People of all ages have strokes. The youngest Farid has treated was 6.

His plan of counter-attack is a minimally invasive procedure where he feeds a wire and catheter into the patient’s brain via an incision in a groin artery. Tracking his progress through X-rays, he maneuvers the retrieval device into the choked-off vessel in the brain and places a stent. The stent opens and grabs the clot, which he pulls out, restoring blood flow. The process takes about 15 to 20 minutes.

Blood vessels in the brain are tiny and fragile, about 2 to 3 millimeters in diameter and of thinner composition than other vessels, with less lining.

But with modern technology, patients are more likely to survive without the obvious “neurological deficits,” Farid said.

Delia Estrada is one of them.

She spent April 25 doing errands. While at a Kinko’s copy shop, she developed blurred vision and felt drunk.

She returned to her Santa Ana home and lay on the couch. She was aware of her risk factors for stroke. Estrada has a blood clotting disorder and has survived two pulmonary embolisms. She takes blood thinners but those didn’t stop this stroke or a “mini-stroke” she suffered a few months prior.

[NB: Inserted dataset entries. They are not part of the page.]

Record Flag : Type := {
  Name : string;
  Usage : string;
  FlagValue : Value;
  DefValue : string
}.

(** A [FlagSet]: its name and the flags defined in it, by flag name. *)
Record FlagSet : Type := {
  name : string;
  formal : gmap string Flag
}.

Definition NewFlagSet (n : string) : FlagSet := {| name := n; formal := ∅ |}.

(** [strconv.FormatBool] *)
Definition FormatBool (b : bool) : string := if b then "true" else "false".

(** [FlagSet.Var]: defining a name twice panics, with the message the
    package prints; otherwise the flag is entered under its name. *)
Definition Var (f : FlagSet) (value : Value) (defValue : string)
    (flagName usage : string) : M FlagSet :=
  let flag := {| Name := flagName; Usage := usage; FlagValue := value;
                 DefValue := defValue |} in
  match formal f !! flagName with
  | Some _ =>
      let msg :=
        if String.eqb (name f) "" then "flag redefined: " +:+ flagName
        else name f +:+ " flag redefined: " +:+ flagName in
      panic msg
  | None => ret {| name := name f; formal := <[flagName := flag]> (formal f) |}
  end.

(** [FlagSet.String]: a new string variable holding the default, defined
    as a flag; the address of the variable is returned. *)
Definition String (f : FlagSet) (flagName value usage : string) : M (loc * FlagSet) :=
  let* p := newString value in
  let* f' := Var f (stringValue p) value flagName usage in
  ret (p, f').

(** [FlagSet.Bool] *)
Definition Bool (f : FlagSet) (flagName : string) (value : bool) (usage : string)
    : M (loc * FlagSet) :=
  let* p := newBool value in
  let* f' := Var f (boolValue p) (FormatBool value) flagName usage in
  ret (p, f').

End flag.

(** ** Package telemetry *)

Module telemetry.

(** [type Level int8] *)
Definition Level : Type := Z.

Definition int8 (z : Z) : Z := ((z + 128) mod 256 - 128)%Z.

(** The zero value of [Level], what [var level Level] holds. *)
Definition zeroLevel : Level := 0%Z.

(** The package's one const block.  Within a constant declaration [iota]
    is the index of the ConstSpec it occurs in, counted from zero over
    every ConstSpec of the block; a ConstSpec with no expression repeats
    the previous one. *)
Inductive ConstSpec : Type :=
| StringConst (name value : string)
| LevelIotaMinusOne (name : string).

Definition constBlock : list ConstSpec :=
  [ StringConst "metricsAddrCfg" "metrics-addr";
    StringConst "metricsLevelCfg" "metrics-level";
    StringConst "metricsPrefixCfg" "metrics-prefix";
    LevelIotaMinusOne "None";
    LevelIotaMinusOne "Basic";
    LevelIotaMinusOne "Normal";
    LevelIotaMinusOne "Detailed" ].

Definition specName (c : ConstSpec) : string :=
  match c with
  | StringConst n _ => n
  | LevelIotaMinusOne n => n
  end.

(** The value of [iota] in the ConstSpec that declares [name]. *)
Fixpoint iotaOf (name : string) (block : list ConstSpec) (index : Z) : option Z :=
  match block with
  | [] => None
  | c :: rest =>
      if String.eqb (specName c) name then Some index
      else iotaOf name rest (index + 1)%Z
  end.

Definition stringConst (name : string) : string :=
  match List.find (fun c => String.eqb (specName c) name) constBlock with
  | Some (StringConst _ v) => v
  | _ => ""
  end.

(** [Level = iota - 1] *)
Definition levelConst (name : string) : Level :=
  match iotaOf name constBlock 0%Z with
  | Some i => int8 (i - 1)
  | None => zeroLevel
  end.

Definition metricsAddrCfg : string := stringConst "metricsAddrCfg".
Definition metricsLevelCfg : string := stringConst "metricsLevelCfg".
Definition metricsPrefixCfg : string := stringConst "metricsPrefixCfg".

(** Go's [None]; the name [None] is [option]'s here. *)
Definition None_ : Level := levelConst "None".
Definition Basic : Level := levelConst "Basic".
Definition Normal : Level := levelConst "Normal".
Definition Detailed : Level := levelConst "Detailed".

(** An [error] is [nil] or carries its message. *)
Definition error : Type := option string.

(** [fmt.Errorf(prefix + "%q", s)] *)
Definition Errorf_q (U : Unicode) (prefix s : string) : error :=
  Some (prefix +:+ strconv.Quote U s).

Definition setMetricsLevelPtr (p : ptr) (v : Vars) : Vars :=
  {| metricsLevelPtr := p; metricsAddrPtr := metricsAddrPtr v;
     metricsPrefixPtr := metricsPrefixPtr v;
     useLegacyMetricsPtr := useLegacyMetricsPtr v;
     useNewMetricsPtr := useNewMetricsPtr v;
     addInstanceIDPtr := addInstanceIDPtr v |}.

Definition setMetricsAddrPtr (p : ptr) (v : Vars) : Vars :=
  {| metricsLevelPtr := metricsLevelPtr v; metricsAddrPtr := p;
     metricsPrefixPtr := metricsPrefixPtr v;
     useLegacyMetricsPtr := useLegacyMetricsPtr v;
     useNewMetricsPtr := useNewMetricsPtr v;
     addInstanceIDPtr := addInstanceIDPtr v |}.

Definition setMetricsPrefixPtr (p : ptr) (v : Vars) : Vars :=
  {| metricsLevelPtr := metricsLevelPtr v; metricsAddrPtr := metricsAddrPtr v;
     metricsPrefixPtr := p;
     useLegacyMetricsPtr := useLegacyMetricsPtr v;
     useNewMetricsPtr := useNewMetricsPtr v;
     addInstanceIDPtr := addInstanceIDPtr v |}.

Definition setUseLegacyMetricsPtr (p : ptr) (v : Vars) : Vars :=
  {| metricsLevelPtr := metricsLevelPtr v; metricsAddrPtr := metricsAddrPtr v;
     metricsPrefixPtr := metricsPrefixPtr v;
     useLegacyMetricsPtr := p;
     useNewMetricsPtr := useNewMetricsPtr v;
     addInstanceIDPtr := addInstanceIDPtr v |}.

Definition setUseNewMetricsPtr (p : ptr) (v : Vars) : Vars :=
  {| metricsLevelPtr := metricsLevelPtr v; metricsAddrPtr := metricsAddrPtr v;
     metricsPrefixPtr := metricsPrefixPtr v;
     useLegacyMetricsPtr := useLegacyMetricsPtr v;
     useNewMetricsPtr := p;
     addInstanceIDPtr := addInstanceIDPtr v |}.

Definition setAddInstanceIDPtr (p : ptr) (v : Vars) : Vars :=
  {| metricsLevelPtr := metricsLevelPtr v; metricsAddrPtr := metricsAddrPtr v;
     metricsPrefixPtr := metricsPrefixPtr v;
     useLegacyMetricsPtr := useLegacyMetricsPtr v;
     useNewMetricsPtr := useNewMetricsPtr v;
     addInstanceIDPtr := p |}.

Section WithBuild.
(** [version.IsDevBuild()], fixed for the life of the process. *)
Variable IsDevBuild : bool.

(** [GetMetricsAddrDefault] *)
Definition GetMetricsAddrDefault : string :=
  if IsDevBuild then "localhost:8888" else ":8888".

(** [Flags] on the flag set its argument points to. *)
Definition FlagsOn (flags : flag.FlagSet) : M flag.FlagSet :=
  let* (p, flags) :=
    flag.String flags metricsLevelCfg "BASIC"
      "Output level of telemetry metrics (NONE, BASIC, NORMAL, DETAILED)" in
  let* _ := writeVars (setMetricsLevelPtr (Some p)) in
  let* (p, flags) :=
    flag.String flags metricsAddrCfg GetMetricsAddrDefault
      "[address]:port for exposing collector telemetry." in
  let* _ := writeVars (setMetricsAddrPtr (Some p)) in
  let* (p, flags) :=
    flag.String flags metricsPrefixCfg "otelcol"
      "Prefix to the metrics generated by the collector." in
  let* _ := writeVars (setMetricsPrefixPtr (Some p)) in
  let* (p, flags) :=
    flag.Bool flags "legacy-metrics" false
      "Flag to control usage of legacy metrics" in
  let* _ := writeVars (setUseLegacyMetricsPtr (Some p)) in
  let* (p, flags) :=
    flag.Bool flags "new-metrics" true
      "Flag to control usage of new metrics" in
  let* _ := writeVars (setUseNewMetricsPtr (Some p)) in
  let* (p, flags) :=
    flag.Bool flags "add-instance-id" true
      "Flag to control the addition of 'service.instance.id' to the collector metrics." in
  let* _ := writeVars (setAddInstanceIDPtr (Some p)) in
  ret flags.

(** [Flags(flags *flag.FlagSet)]: a nil flag set panics at its first use. *)
Definition Flags (flags : option flag.FlagSet) : M flag.FlagSet :=
  match flags with
  | Some f => FlagsOn f
  | None => panic nilDereference
  end.
End WithBuild.

Definition GetAddInstanceID : M bool :=
  let* p := readVar addInstanceIDPtr in derefBool p.

Section WithUnicode.
Variable U : Unicode.

(** The [switch] of [GetLevel] on the lower-cased string, from
    [level] still at its zero value. *)
Definition levelSwitch (str : string) : Level * error :=
  let level : Level := zeroLevel in
  if String.eqb str "none" then (None_, None)
  else if String.eqb str "" || String.eqb str "basic" then (Basic, None)
  else if String.eqb str "normal" then (Normal, None)
  else if String.eqb str "detailed" then (Detailed, None)
  else (level, Errorf_q U "unknown metrics level " str).

(** [GetLevel] *)
Definition GetLevel : M (Level * error) :=
  let* p := readVar metricsLevelPtr in
  let* str :=
    match p with
    | Some _ => let* s := derefString p in ret (strings.ToLower U s)
    | None => ret ""
    end in
  ret (levelSwitch str).
End WithUnicode.

Definition GetMetricsAddr : M string :=
  let* p := readVar metricsAddrPtr in derefString p.

Definition GetMetricsPrefix : M string :=
  let* p := readVar metricsPrefixPtr in derefString p.

Definition UseLegacyMetrics : M bool :=
  let* p := readVar useLegacyMetricsPtr in derefBool p.

Definition UseNewMetrics : M bool :=
  let* p := readVar useNewMetricsPtr in derefBool p.

(** The state of a process before anything ran: no variable allocated,
    every package variable at its zero value [nil]. *)
Definition initState : State :=
  {| strCell := fun _ => ""; boolCell := fun _ => false; nextLoc := 0;
     vars := {| metricsLevelPtr := None; metricsAddrPtr := None;
                metricsPrefixPtr := None; useLegacyMetricsPtr := None;
                useNewMetricsPtr := None; addInstanceIDPtr := None |} |}.

(** A state whose level flag holds [s]: what parsing [--metrics-level=s]
    leaves in the variable [metricsLevelPtr] points to. *)
Definition withLevel (s : string) (st : State) : State :=
  updVars (setMetricsLevelPtr (Some (nextLoc st))) (allocString s st).

End telemetry.
Import telemetry.

(** Unicode tables that change nothing: enough to run the model, whose
    results on ASCII strings do not depend on them. *)
Definition plainUnicode : Unicode := {| MapToLower := fun s => s; QuoteWide := fun s => s |}.


(** ** What the statements below speak about *)

(** The raw level string of a state: what [metricsLevelPtr] points to, if
    it points to anything. *)
Definition levelString (st : State) : option string :=
  match metricsLevelPtr (vars st) with
  | Some l => Some (strCell st l)
  | None => None
  end.

(** The value a call returned, the state left aside. *)
Definition returned {A} (r : Res A) : option A :=
  match r with
  | Ok a _ => Some a
  | Panic _ => None
  end.

(** The resolver returned a level and no error. *)
Definition succeeded (r : Res (Level * error)) : Prop :=
  exists l st, r = Ok (l, None) st.

(** The resolver returned an error. *)
Definition failed (r : Res (Level * error)) : Prop :=
  exists l msg st, r = Ok (l, Some msg) st.

(** The accepted raw values, as the specification lists them. *)
Definition accepted : list string := ["none"; ""; "basic"; "normal"; "detailed"].

(** The mapping of the specification's contract, keyword by keyword. *)
Definition specMapping (k : string) : option Level :=
  if String.eqb k "" then Some Basic
  else if String.eqb k "basic" then Some Basic
  else if String.eqb k "none" then Some None_
  else if String.eqb k "normal" then Some Normal
  else if String.eqb k "detailed" then Some Detailed
  else None.

(** ASCII white space, as [unicode.IsSpace] has it below [0x80]. *)
Definition isSpaceByte (c : ascii) : bool :=
  match byteVal c with
  | 9 | 10 | 11 | 12 | 13 | 32 => true
  | _ => false
  end.

(** ['0' <= c && c <= '9'] *)
Definition isDigitByte (c : ascii) : bool :=
  Nat.leb 48 (byteVal c) && Nat.leb (byteVal c) 57.

Definition firstByte (s : string) : option ascii :=
  match s with
  | EmptyString => None
  | String c _ => Some c
  end.

Fixpoint lastByte (s : string) : option ascii :=
  match s with
  | EmptyString => None
  | String c EmptyString => Some c
  | String _ s' => lastByte s'
  end.

(** A byte [%q] writes as it is: printable ASCII other than the double
    quote and the backslash. *)
Definition isPlainByte (c : ascii) : bool :=
  strconv.isPrintASCII c && negb (Ascii.eqb c dquote) && negb (Ascii.eqb c backslash).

She stubbornly told her husband that she was fine. Then she stood up and crashed into a table.

She took a Lyft to Fountain Valley Regional.

“Do not let me be a vegetable,” she told Oscar, her husband of 22 years.

Another member of the stroke team, Dr. Aaron Bress, removed the clot. A little more than a month later, Estrada accepted her survivor’s rose.

Korber, the E.R. doctor, told the people gathered for the May 31 ceremony how he thought Estrada might not make it.

She said her left hand doesn’t feel pain. It feels like it’s asleep. This is the only lingering effect she reported.

“I’m grateful,” she said, “for every day that I breathe.”